# Thread: Area of outter hexagon in circle

1. ## Area of outter hexagon in circle

Consider a circle with radius r. How do i work out the area of the circumscribe hexagon? I have managed to work out the area of the inner to be 3asqrt{r^2-a^2}.

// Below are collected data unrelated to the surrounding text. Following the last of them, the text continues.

(** * go-clamd: the protocol engine of a clamd client, embedded in Rocq

    Shallow embedding of [conn.go] (framing, response reading, the response
    parser and the two dialers) and of the command layer built on it
    ([newConnection], [simpleCommand], [Ping], [Stats], [Reload],
    [ScanStream]).

    Conventions.
    - A Go [string] is a sequence of bytes: [String.string], whose
      characters are the 8-bit [ascii].  [resultRegex] works on runes, but
      every literal of the pattern is ASCII and an ASCII byte is never part
      of a multi-byte rune, so group boundaries computed on bytes and on
      runes coincide.
    - Go's [int] is modelled as [Z]; the one place where its width matters
      is [strconv.Atoi], whose range check is written out ([intSize]).
    - A [[]byte] is a [list Z] of values in [0, 255]; the conversion
      [byte(x)] is written out as [x mod 256].
    - A run-time fault (nil dereference, slice out of range) is the
      [Panic] outcome.
    - A channel that is written by the reader goroutine and then closed is
      the list of the records sent on it, in order. *)

From Stdlib Require Import List Bool Arith ZArith Lia Ascii String.
Import ListNotations.

Local Open Scope string_scope.
Local Open Scope list_scope.

Notation "s1 +++ s2" := (String.append s1 s2)
  (at level 60, right associativity) : string_scope.

(* ================================================================== *)
(** ** Strings: the helpers of package [strings] the code calls *)

Module GoStrings.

2. ## Re: Area of outter hexagon in circle

Originally Posted by johnsy123
Consider a circle with radius r. How do i work out the area of the circumscribe hexagon? I have managed to work out the area of the inner to be 3asqrt{r^2-a^2}.
Inner hexagon:

You can see that the radius of the circle is the length of each equilateral triangle, so evaluating the area of each equilateral triangle using Heron's Formula:

\displaystyle \begin{align*} s &= \frac{r + r + r}{2} \\ &= \frac{3r}{2} \\ \\ A &= \sqrt{s(s - r)(s - r)(s - r)} \\ &= \sqrt{\frac{3r}{2}\left(\frac{3r}{2} - r\right)\left(\frac{3r}{2} - r\right)\left(\frac{3r}{2} - r\right)} \\ &= \sqrt{\frac{3r}{2} \cdot \frac{r}{2} \cdot \frac{r}{2} \cdot \frac{r}{2}} \\ &= \sqrt{\frac{3r^4}{16}} \\ &= \frac{\sqrt{3}\,r^2}{4}\end{align*}

So the area of the hexagon is

\displaystyle \begin{align*} 6\cdot \frac{\sqrt{3}\,r^2}{4} &= \frac{3\sqrt{3}\,r^2}{2}\textrm{ units}^2 \end{align*}

Outer hexagon:

You can see that the radius of the circle is the height of each equilateral triangle, and splits each equilateral triangle into two triangles with the sides in the ratio \displaystyle \begin{align*} 1, \sqrt{3}, 2 \end{align*}. So the if the height of each triangle is \displaystyle \begin{align*} r \end{align*}, then the base is \displaystyle \begin{align*} \frac{2r}{\sqrt{3}} \end{align*}.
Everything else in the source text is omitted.